Are you willing to go to Pheonix area? There is an awesome Calico dealer there.


----------



## Dphoto45 (Jul 27, 2014)

Yes we have talked about making a trip to Arizona if need be for a trailer. We both think it would be fun. But If I was going to get a Calico I'd want to have it made especially the way I want. Hay's Trailer Sales does have this Calico, Hays Trailers - Horse Trailers for Sale in Mesa, AZ 
But it is one inch shorter that the Trails West in the width. The width of a slant is my concern. After reading the other posts in the link posted for horse trailer world. I think I better just get a straight load. But I don't know.

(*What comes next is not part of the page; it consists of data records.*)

Lemma content_good s j X :
  checksum_sound (seed s) X →
  Bucket_Boruvka.is_good (content s j X) (checksum_seed s) = true →
  alpha (content s j X) ∈ X.
Proof.
  intros Hs Hg. apply N.eqb_eq in Hg. unfold content, bucket_of in *. simpl in *.
  set (Y := filter _ X) in *.
  assert (Y ⊆ X) as HYX by (intros z [_ ?]%elem_of_filter; done).
  destruct (proj1 (Hs Y HYX) Hg) as [x Hx]. rewrite Hx in *. rewrite xsum_singleton.
  unfold id. set_solver.
Qed.

Lemma first_good_spec s ids :
  match first_good s ids with
  | Some a => ∃ i, i ∈ ids ∧ a = alpha (buckets s !!! i) ∧
                Bucket_Boruvka.is_good (buckets s !!! i) (checksum_seed s) = true
  | None => ∀ i, i ∈ ids →
              Bucket_Boruvka.is_good (buckets s !!! i) (checksum_seed s) = false
  end.
Proof.
  induction ids as [|i ids IH]; simpl; [set_solver|].
  destruct (Bucket_Boruvka.is_good (buckets s !!! i) (checksum_seed s)) eqn:Hg.
  - exists i. split; [set_solver|done].
  - destruct (first_good s ids).
    + destruct IH as (k & ? & ? & ?). exists k. split; [set_solver|done].
    + intros k Hk. apply elem_of_cons in Hk as [->|?]; auto.
Qed.

Lemma sample_bucket_ids_range s k j :
  sketch_wf s → k < num_samples s →
  j ∈ sample_bucket_ids s (k * cols_per_sample s) →
  sample_range s k j ∧ j < num_buckets s.
Proof.
  intros [Hc Hb _ _ _] Hk Hj. unfold sample_bucket_ids in Hj.
  apply list_elem_of_bind in Hj as (i & Hj & Hi).
  apply list_elem_of_bind in Hj as (r & Hj & Hr).
  apply list_elem_of_singleton in Hj as ->. apply elem_of_seq in Hi, Hr.
  assert ((i + k * cols_per_sample s) * bkt_per_col s + r <
          S k * cols_per_sample s * bkt_per_col s) as Hlt.
  { apply Nat.lt_le_trans with ((i + k * cols_per_sample s + 1) * bkt_per_col s); [lia|].
    apply Nat.mul_le_mono_r. lia. }
  split.
  - right. split; [|done]. rewrite Nat.mul_add_distr_r. lia.
  - apply Nat.lt_le_trans with (num_samples s * cols_per_sample s * bkt_per_col s); [|lia].
    eapply Nat.lt_le_trans; [exact Hlt|]. apply Nat.mul_le_mono_r, Nat.mul_le_mono_r. lia.
Qed.

Lemma represents_at_lookup s k X j :
  represents_at s k X → j < num_buckets s → sample_range s k j →
  buckets s !!! j = content s j X.
Proof. intros [_ Hr] Hj HR. by apply list_lookup_total_correct, Hr. Qed.

Lemma represents_at_det s k X : represents_at s k X → det_bucket s = bucket_of s X.
Proof.
  intros Hr. unfold det_bucket. rewrite <- content_det.
  eapply represents_at_lookup; [done| |by left].
  destruct Hr as [[_ Hb _ _ _] _]. lia.
Qed.

Definition sample_meaning (r : SketchSample) X : Prop :=
  match result r with
  | ZERO => X = ∅
  | GOOD => sample_index r ∈ X
  | FAIL => 2 ≤ size X
  end.

Lemma det_not_zero_not_good s X :
  bucket_is_zero (bucket_of s X) = false →
  Bucket_Boruvka.is_good (bucket_of s X) (seed s) = false → 2 ≤ size X.
Proof.
  intros Hz Hg. destruct (decide (size X = 0)) as [Hs0|Hs0].
  { apply size_empty_inv, leibniz_equiv in Hs0. subst X.
    unfold bucket_of, bucket_is_zero in Hz. by rewrite !xsum_empty in Hz. }
  destruct (decide (size X = 1)) as [Hs1|Hs1]; [|lia].
  apply size_1_elem_of in Hs1 as [x HX%leibniz_equiv]. subst X.
  unfold bucket_of, Bucket_Boruvka.is_good in Hg. simpl in Hg.
  rewrite !xsum_singleton in Hg. unfold checksum, checksum_seed, id in Hg.
  by rewrite N.eqb_refl in Hg.
Qed.

Lemma sample_spec s X :
  represents_at s (sample_idx s) X → checksum_sound (seed s) X →
  sample_idx s < num_samples s →
  ∃ r, sample s = (Ok r, set_sample_idx s (S (sample_idx s))) ∧ sample_meaning r X.
Proof.
  intros Hr Hs Hk. unfold sample. rewrite decide_False by lia. simpl.
  change (det_bucket (set_sample_idx s (S (sample_idx s)))) with (det_bucket s).
  change (checksum_seed (set_sample_idx s (S (sample_idx s)))) with (seed s).
  rewrite (represents_at_det s _ X) by done.
  destruct (bucket_is_zero (bucket_of s X)) eqn:Hz.
  { eexists. split; [done|]. unfold bucket_is_zero in Hz. simpl in *.
    apply andb_true_iff in Hz as [Ha%N.eqb_eq Hg%N.eqb_eq].
    by apply (proj2 (Hs X ltac:(done))). }
  destruct (Bucket_Boruvka.is_good (bucket_of s X) (seed s)) eqn:Hg.
  { eexists. split; [done|]. unfold sample_meaning. simpl.
    rewrite <- content_det in Hg. apply content_good in Hg; [|done].
    by rewrite content_det in Hg. }
  pose proof (first_good_spec (set_sample_idx s (S (sample_idx s)))
    (sample_bucket_ids (set_sample_idx s (S (sample_idx s)))
      (sample_idx s * cols_per_sample s))) as Hf.
  destruct (first_good _ _) as [a|].
  - eexists. split; [done|]. destruct Hf as (i & Hi & -> & Hgi). simpl in *.
    apply (sample_bucket_ids_range s) in Hi as [HR Hi]; [|by destruct Hr|done].
    rewrite (represents_at_lookup s _ X) in * by done. by apply content_good.
  - eexists. split; [done|]. unfold sample_meaning. simpl.
    by eapply det_not_zero_not_good.
Qed.

Lemma sample_exhausted s :
  num_samples s ≤ sample_idx s →
  sample s = (Throw (OutOfSamplesException (seed s) (num_samples s) (sample_idx s)), s).
Proof. intros Hk. unfold sample. by rewrite decide_True. Qed.

(** *** Exhaustive sampling *)

Lemma elem_of_all_good s ids x :
  x ∈ all_good s ids ↔
  ∃ i, i ∈ ids ∧ x = alpha (buckets s !!! i) ∧
    Bucket_Boruvka.is_good (buckets s !!! i) (checksum_seed s) = true.
Proof.
  unfold all_good. rewrite <- (reverse_involutive ids).
  induction (reverse ids) as [|i l IH]; [rewrite reverse_nil; set_solver|].
  rewrite reverse_cons, foldl_app. simpl.
  destruct (Bucket_Boruvka.is_good (buckets s !!! i) (checksum_seed s)) eqn:Hg.
  - rewrite elem_of_union, elem_of_singleton, IH. split.
    + intros [->|(k & ? & ? & ?)]; [exists i|exists k]; set_solver.
    + intros (k & [Hk| ->%list_elem_of_singleton]%elem_of_app & ? & ?); eauto.
  - rewrite IH. split.
    + intros (k & ? & ? & ?). exists k. set_solver.
    + intros (k & [Hk| ->%list_elem_of_singleton]%elem_of_app & ? & ?); [eauto|congruence].
Qed.

Definition exhaustive_meaning (r : ExhaustiveSketchSample) X : Prop :=
  match ex_result r with
  | ZERO => X = ∅ ∧ idxs r = ∅
  | GOOD => idxs r ≠ ∅ ∧ idxs r ⊆ X
  | FAIL => 2 ≤ size X ∧ idxs r = ∅
  end.

Lemma exhaustive_sample_spec s X :
  represents_at s (sample_idx s) X → checksum_sound (seed s) X →
  sample_idx s < num_samples s →
  ∃ r, exhaustive_sample s = (Ok r, set_sample_idx s (S (sample_idx s))) ∧
       exhaustive_meaning r X.
Proof.
  intros Hr Hs Hk. unfold exhaustive_sample. rewrite decide_False by lia. simpl.
  change (det_bucket (set_sample_idx s (S (sample_idx s)))) with (det_bucket s).
  change (checksum_seed (set_sample_idx s (S (sample_idx s)))) with (seed s).
  rewrite (represents_at_det s _ X) by done.
  destruct (bucket_is_zero (bucket_of s X)) eqn:Hz.
  { eexists. split; [done|]. unfold bucket_is_zero in Hz. simpl in *.
    apply andb_true_iff in Hz as [Ha%N.eqb_eq Hg%N.eqb_eq].
    split; [|done]. by apply (proj2 (Hs X ltac:(done))). }
  destruct (Bucket_Boruvka.is_good (bucket_of s X) (seed s)) eqn:Hg.
  { eexists. split; [done|]. unfold exhaustive_meaning. simpl.
    rewrite <- content_det in Hg. apply content_good in Hg; [|done].
    rewrite content_det in Hg. set_solver. }
  set (s' := set_sample_idx s (S (sample_idx s))).
  set (ids := sample_bucket_ids s' (sample_idx s * cols_per_sample s)).
  case_decide as Hsz.
  - eexists. split; [done|]. unfold exhaustive_meaning. simpl.
    split; [by eapply det_not_zero_not_good|].
    by apply size_empty_inv, leibniz_equiv in Hsz.
  - eexists. split; [done|]. unfold exhaustive_meaning. simpl. split.
    { intros He. rewrite He, size_empty in Hsz. done. }
    intros x (i & Hi & -> & Hgi)%elem_of_all_good.
    apply (sample_bucket_ids_range s) in Hi as [HR Hi]; [|by destruct Hr|done].
    change (buckets s' !!! i) with (buckets s !!! i) in *.
    rewrite (represents_at_lookup s _ X) in * by done. by apply content_good.
Qed.

(** *** Equality of sketches *)

Lemma sketch_eqb_spec s t :
  sketch_wf s → sketch_wf t →
  sketch_eqb s t = true ↔ seed s = seed t ∧ buckets s = buckets t.
Proof.
  intros Hs Ht. unfold sketch_eqb. rewrite !andb_true_iff, bool_decide_eq_true, N.eqb_eq.
  rewrite forallb_forall. split.
  - intros [[Hn Hsd] Hall]. split; [done|].
    apply list_eq_same_length with (length (buckets s));
      [by rewrite (wf_length t), (wf_length s)|done|].
    intros i b c Hi Hb Hc. rewrite wf_length in Hi by done.
    specialize (Hall i ltac:(apply in_seq; lia)).
    rewrite (list_lookup_total_correct _ _ _ Hb), (list_lookup_total_correct _ _ _ Hc) in Hall.
    apply andb_true_iff in Hall as [?%N.eqb_eq ?%N.eqb_eq]. destruct b, c. simpl in *. by subst.
  - intros [Hsd Hb]. split; [split; [|done]|].
    + by rewrite <- (wf_length s), <- (wf_length t), Hb.
    + intros i _. rewrite Hb. by rewrite !N.eqb_refl.
Qed.
End spec.

(** ** Construction *)

Section construction.
Context `{BuildConfig, Libm, Hashing}.

Lemma calc_bkt_per_col_pos n : 0 < calc_bkt_per_col n.
Proof. unfold calc_bkt_per_col. case_decide; lia. Qed.

Lemma calc_bkt_per_col_mod16 n : calc_bkt_per_col n mod 16 ≠ 0.
Proof.
  unfold calc_bkt_per_col. case_decide as Hm; [|done].
  revert Hm. generalize (N.to_nat (ceil_to_N (log2 (of_N n))) + 1). intros t Hm.
  apply Nat.Div0.mod_divides in Hm as [c ->].
  by rewrite (Nat.mul_comm 16 c), (Nat.add_comm _ 1), Nat.Div0.mod_add.
Qed.

(** The shift [1ull << bkt_per_col] stays below the width of the word. *)
Lemma calc_bkt_per_col_lt n :
  (ceil_to_N (log2 (of_N n)) ≤ 62)%N → calc_bkt_per_col n < 64.
Proof.
  intros Hc. unfold calc_bkt_per_col. set (c := ceil_to_N _) in *.
  case_decide as Hm; [|lia].
  assert (N.to_nat c + 1 ≠ 63) as H63 by (intros Heq; rewrite Heq in Hm; done). lia.
Qed.

Lemma new_sketch_wf v sd n c :
  calc_bkt_per_col v < 64 → sketch_wf (new_sketch v sd n c).
Proof.
  intros Hb. constructor; simpl; try done; [by rewrite length_replicate|].
  apply calc_bkt_per_col_pos.
Qed.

I need to take some accurate measurements of my horses.
I wanted a slant because my horses have not been trailed much and I think they'd get used to loading in one easier. A small 2 horse steel slant would have been perfect for taking one horse to the vet etc... Then I could finance at a latter date when I might qualify and get a two horse straight load that is nice and I'd have two trailers.
But maybe I am better off just getting the two horse straight load right off the bat. Since I do not qualify for a loan I do not want to spend more than around 8,000.
If I could have a special made trailer delivered to them without all the extra shipping costs, it might be worth the drive.
I have gone round and round about a horse trailer but we are talking thousands of dollars. With that much money I want to be sure I am buying what is right for my horses.


----------